Je me rappelle très bien ce jour de 2006 quand mon ami (et collègue alors) Fred Brunel est venu me voir et m’a dit : “Cecil, lis ce livre, cela va changer ta manière de voir le travail et le business.”

Cet e-book (disponible en ligne) était Getting Real – the smarter, faster, easier way to build a successful web application par Jason Fried et David Heinemeier Hansson, respectivement CEO et CTO d’une obscure entreprise nommée 37Signals. Cette startup fournissait des services et des outils collaboratifs en ligne. Des services avec un point de vue affirmé, chantant les louanges du moins (moins de travail, d’heures, de fonctionnalités, de réunions), une approche minimaliste avec une expérience utilisateur fluide et sans accroc. La startup décida plus tard de concentrer son énergie sur son produit phare, se renommant dans le processus : c’est ainsi que 37Signals est devenue  Basecamp.

Et ce livre a eu un effet phénoménal sur moi. Il a complètement changé la façon que j’avais de regarder le travail – pour toujours. Un des chapitres se nomme Stay Lean. Comme un écho prescient du tournant que prendrait ma carrière 5 ans plus tard. Ce blog a depuis inlassablement écrit sur 37Signals, Jason Fried ou DHH alors que ces deux dirigeants devenaient une inspiration majeure de ce blog. Depuis Getting Real (2006), Jason Fried et DHH ont publié Rework (2010 – sorti le jour de mon anniversaire, merci les gars !), Remote (2013) et viennent de publier It Doesn’t Have to be Crazy at Work (2018).

Inutile de préciser que j’étais extrêmement impatient de rencontrer Kristin Aardsma, responsable du support client chez Basecamp lors du Lean Digital Summit 2018 qui s’est tenu les 18 et 19 Octobre 2018 à Lisbonne. Comme on peut s’y attendre de la personne en charge des clients dans cette entreprise, Kristin a fait une présentation étonnante, simple, avec de nombreuses prises de positions radicales et contre-intuitives pour une entreprise phare de la culture du numérique. Le titre : Ramener de l’humanité dans l’activité du support. À l’heure où le support est de plus en plus pris en charge par des bots (qui avec la Yolocracy peuvent aussi prendre dans l’application Trello le rôle de managers – une présentation effrayante vue à Paris), Basecamp a misé sur l’humanité de vraies personnes, qui savent écrire et faire preuve d’empathie.

Pour notre plus grand plaisir, Kristin a accepté de nous consacrer du temps et nous en sommes infiniment reconnaissants (entretien mené conjointement avec Catherine Chabiron de l’Institut Lean France) …

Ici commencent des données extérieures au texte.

(** C32: A check with handlers that remove no timeout and set at most one each, of
    more milliseconds than they are called late; the timers of the stack, which start
    themselves again, are such handlers while they are less late than their interval
    ([stack_handlers_rearm]).  [sys_check_timeouts] then calls, in the order
    of their deadlines, the handlers of the timeouts that were due and no others
    (the null ones apart), and ends within as many rounds as there are timeouts.
    After it the list is well formed and none of its deadlines is due at [now];
    every timeout that was not due is still there, in the old order and not earlier
    ([sys_timeout_deadlines] has the case that moves one later).  The handlers read
    the clock at most [L] milliseconds after the check, and the sums of times stay
    below 2^32.  What happens with a shorter timeout is
    [timeout_set_by_handler_called_at_once]. *)
Theorem sys_check_timeouts_calls_due call fuel now L M s :
  timers_ok s -> 0 <= L -> 0 <= M -> (length (next_timeout s) <= fuel)%nat ->
  let e := u32 (now - timeouts_last_time s) in
  Forall (fun x => rearms call now (e - x.1) L M x.2.1 x.2.2) (due e (deadlines 0 (next_timeout s))) ->
  span (next_timeout s) + Z.of_nat MEMP_NUM_SYS_TIMEOUT * (e + L + M) < 2 ^ 32 ->
  exists s' p, sys_check_timeouts call fuel now s =
      Some (filter (fun c => c.1 <> 0) (due e (deadlines 0 (next_timeout s))).*2, s') /\
    timers_ok s' /\ 0 <= p <= e + L /\ timeouts_last_time s' = u32 (timeouts_last_time s + p) /\
    (forall y, y ∈ deadlines p (next_timeout s') -> e < y.1) /\
    kept (later e (deadlines 0 (next_timeout s))) (deadlines p (next_timeout s')).
Proof.
  intros Hok HL HM Hfuel e Hre Hsp. assert (He : 0 <= e < 2 ^ 32) by apply u32_ok.
  assert (Hn : (length (due e (deadlines 0 (next_timeout s))) <= length (next_timeout s))%nat).
  { rewrite <- (deadlines_length 0). apply length_filter. }
  pose proof (ok_pool _ Hok) as Hp.
  destruct (check_loop_rearms call now L M _ fuel e s HL HM Hok ltac:(lia) eq_refl Hre eq_refl)
    as (s' & p & E & H); [lia|nia|].
  exists s', p. split; [|exact H]. rewrite <- E. unfold sys_check_timeouts.
  destruct (next_timeout s) eqn:El; [|done]. destruct fuel; cbn [check_loop]; by rewrite El.
Qed.

(** A check 20 milliseconds late for the first timer of the stack: the TCP timer and
    both cyclic ones are due and start themselves again; the timeout of another
    part stays. *)
Lemma sys_check_timeouts_calls_due_witness :
  let s := Timers [Timeo 240 100 0; Timeo 10 101 1; Timeo 0 101 2; Timeo 4000 7 0] 1000 true 6 in
  exists s', sys_check_timeouts (stack_call (fun _ s => Some s) true (fun _ a => 1260 + a)) 4 1260 s =
      Some ([(100, 0); (101, 1); (101, 2)], s') /\
    deadlines (timeouts_last_time s') (next_timeout s') =
      [(1510, (100, 0)); (2261, (101, 1)); (2262, (101, 2)); (5250, (7, 0))].
Proof.
  intros s.
  destruct (sys_check_timeouts_calls_due (stack_call (fun _ s => Some s) true (fun _ a => 1260 + a)) 4 1260 5 1000 s)
    as (s' & p & E & _); [split; [repeat constructor; by vm_compute|by vm_compute|done]|done|done|done| |by vm_compute|].
  { change (due _ _) with [(240, (100, 0)); (250, (101, 1)); (250, (101, 2))].
    rewrite !Forall_cons. repeat split; try apply stack_handlers_rearm; try done; vm_compute; auto. }
  exists s'. split; [rewrite E; vm_compute; reflexivity|]. vm_compute in E. by injection E as <-.
Defined.

(** With handlers that leave the timeouts alone (which those of the stack do not),
    the other deadlines stay where they were and the sleep time after the check is
    the time until the first of them. *)
Theorem sys_check_timeouts_fires call fuel now s :
  (forall f a s, call f a s = Some s) -> timers_ok s -> (length (next_timeout s) <= fuel)%nat ->
  let e := u32 (now - timeouts_last_time s) in
  exists s' p, sys_check_timeouts call fuel now s =
      Some (filter (fun c => c.1 <> 0) (due e (deadlines 0 (next_timeout s))).*2, s') /\
    0 <= p <= e /\ timeouts_last_time s' = u32 (timeouts_last_time s + p) /\
    deadlines p (next_timeout s') = later e (deadlines 0 (next_timeout s)) /\
    sys_timeouts_sleeptime now s' =
      (if later e (deadlines 0 (next_timeout s)) is x :: _ then x.1 - e else 0xffffffff).
Proof.
  intros Hcall Hok Hf e. pose proof Hok as [Ht Hl Hp].
  assert (He : 0 <= e < 2 ^ 32) by apply u32_ok.
  destruct (check_loop_spec call fuel e 0 s Hcall Ht He Hf) as (s' & p & E & Hpe & Hlast & Hd & _).
  rewrite !Z.add_0_l in *. exists s', p.
  assert (Hchk : sys_check_timeouts call fuel now s = check_loop call fuel e s).
  { unfold sys_check_timeouts. destruct (next_timeout s) eqn:El; [|done].
    destruct fuel; cbn [check_loop]; by rewrite El. }
  assert (Hok' : timers_ok s').
  { rewrite <- Hchk in E. apply (sys_check_timeouts_ok call) in E; [done| |done]. intros f a x y Hx. rewrite Hcall. by intros [= <-]. }
  assert (Hlast' : timeouts_last_time s' = u32 (timeouts_last_time s + p)).
  { rewrite <- Hlast. symmetry. apply u32_small, Hok'. }
  rewrite Hchk. split; [done|]. split; [lia|]. split; [done|]. split; [done|].
  rewrite <- Hd. apply (sleeptime_spec now s); [done..|]. intros x Hx. rewrite Hd in Hx.
  unfold later in Hx. apply list_elem_of_filter in Hx as [Hx _]. fold e. lia.
Qed.

Lemma sys_check_timeouts_fires_witness :
  let s := Timers [Timeo 1000 2 0; Timeo 500 0 0; Timeo 0 3 4; Timeo 100 5 0] 0xfffffff0 false 6 in
  exists s', sys_check_timeouts (fun _ _ s => Some s) 4 1500 s = Some ([(2, 0); (3, 4)], s') /\
    length (next_timeout s') = 1%nat.
Proof.
  intros s. destruct (sys_check_timeouts_fires (fun _ _ s => Some s) 4 1500 s) as (s' & p & E & _ & _ & Hd & _);
    [done|split; [repeat constructor; by vm_compute|by vm_compute|done]|done|].
  exists s'. split; [rewrite E; vm_compute; reflexivity|].
  vm_compute in E. by injection E as <-.
Defined.

(** When a check finds the only timeout due, its handler may set another,
    [msecs] from now.  The list is empty then, so [sys_timeout] starts counting
    from now, but the check goes on with the lateness of the first: if that is
    at least [msecs], the new handler is called in the same check although no time
    has passed since it was set, and [timeouts_last_time] ends [msecs] after now. *)
Theorem timeout_set_by_handler_called_at_once call fuel msecs f a now s t :
  timers_ok s -> next_timeout s = [t] -> h t <> 0 -> f <> 0 -> 0 <= msecs < 2 ^ 32 ->
  (forall s', call (h t) (arg t) s' = sys_timeout msecs f a now s') ->
  (forall s', call f a s' = Some s') ->
  time t + msecs <= u32 (now - timeouts_last_time s) ->
  exists s', sys_check_timeouts call (S (S fuel)) now s = Some ([(h t, arg t); (f, a)], s') /\
    next_timeout s' = [] /\ timeouts_last_time s' = u32 (now + msecs).
Proof.
  intros [Ht Hl Hp] El Ht0 Hf0 Hm Hc1 Hc2 He. rewrite El in Ht. apply Forall_cons in Ht as [Ht _].
  unfold timeo_ok, is_u in Ht. pose proof (u32_ok (now - timeouts_last_time s)) as Hu. unfold is_u in Hu.
  unfold sys_check_timeouts. rewrite El. set (e := u32 _) in *.
  cbn [check_loop]. rewrite El, (proj2 (Z.leb_le _ _)) by lia. rewrite (proj2 (Z.eqb_neq _ _)) by done.
  rewrite Hc1. unfold sys_timeout at 1.
  cbn [set_free set_list set_last pool_free next_timeout timeouts_last_time mbind option_bind
       check_loop time h arg].
  rewrite Z.add_0_r, (u32_small msecs), (u32_small (e - time t)) by lia.
  rewrite (proj2 (Z.leb_le _ _)) by lia. rewrite (proj2 (Z.eqb_neq f 0)) by done.
  rewrite Hc2. destruct fuel; cbn; eexists; (split; [done|]; split; [done|]); apply u32_add_l.
Qed.

Lemma timeout_set_by_handler_called_at_once_witness :
  let s := Timers [Timeo 1000 2 0] 0 false 9 in
  exists s', sys_check_timeouts (fun f a s => if f =? 2 then sys_timeout 1500 3 4 5000 s else Some s) 2 5000 s
             = Some ([(2, 0); (3, 4)], s') /\ timeouts_last_time s' = 6500.
Proof.
  intros s.
  destruct (timeout_set_by_handler_called_at_once
              (fun f a s => if f =? 2 then sys_timeout 1500 3 4 5000 s else Some s) 0 1500 3 4 5000 s (Timeo 1000 2 0))
    as (s' & E & _ & Hl); [split; [repeat constructor; by vm_compute|by vm_compute|done]|done|done|done|lia|done|done|by vm_compute|].
  exists s'. split; [exact E|exact Hl].
Defined.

Bonjour Kristin, merci beaucoup pour cette superbe keynote et pour nous accorder un peu de votre temps. Pourriez-vous vous présenter et nous expliquer votre parcours avant de rejoindre Basecamp ?

Je suis une écrivain avec deux diplômes en poésie. J’ai passé mon début de carrière à lire de la littérature et à enseigner la poésie, la littérature et l’écriture créative. J’ai aussi travaillé dans un théâtre, rédigeant des textes pour aider les étudiants à contextualiser les pièces dans lesquelles ils jouaient ou auxquelles ils assistaient. Une amie a vue l’annonce du poste et a tout suite pensé que cela coïncidait avec mes compétences et mes aspirations. Je recherchais alors quelque chose de stable. J’ai rencontré Jason et la semaine suivante j’étais embauchée par 37Signals.

Quelle a été votre plus grande surprise lorsque vous avez rejoint l’entreprise ?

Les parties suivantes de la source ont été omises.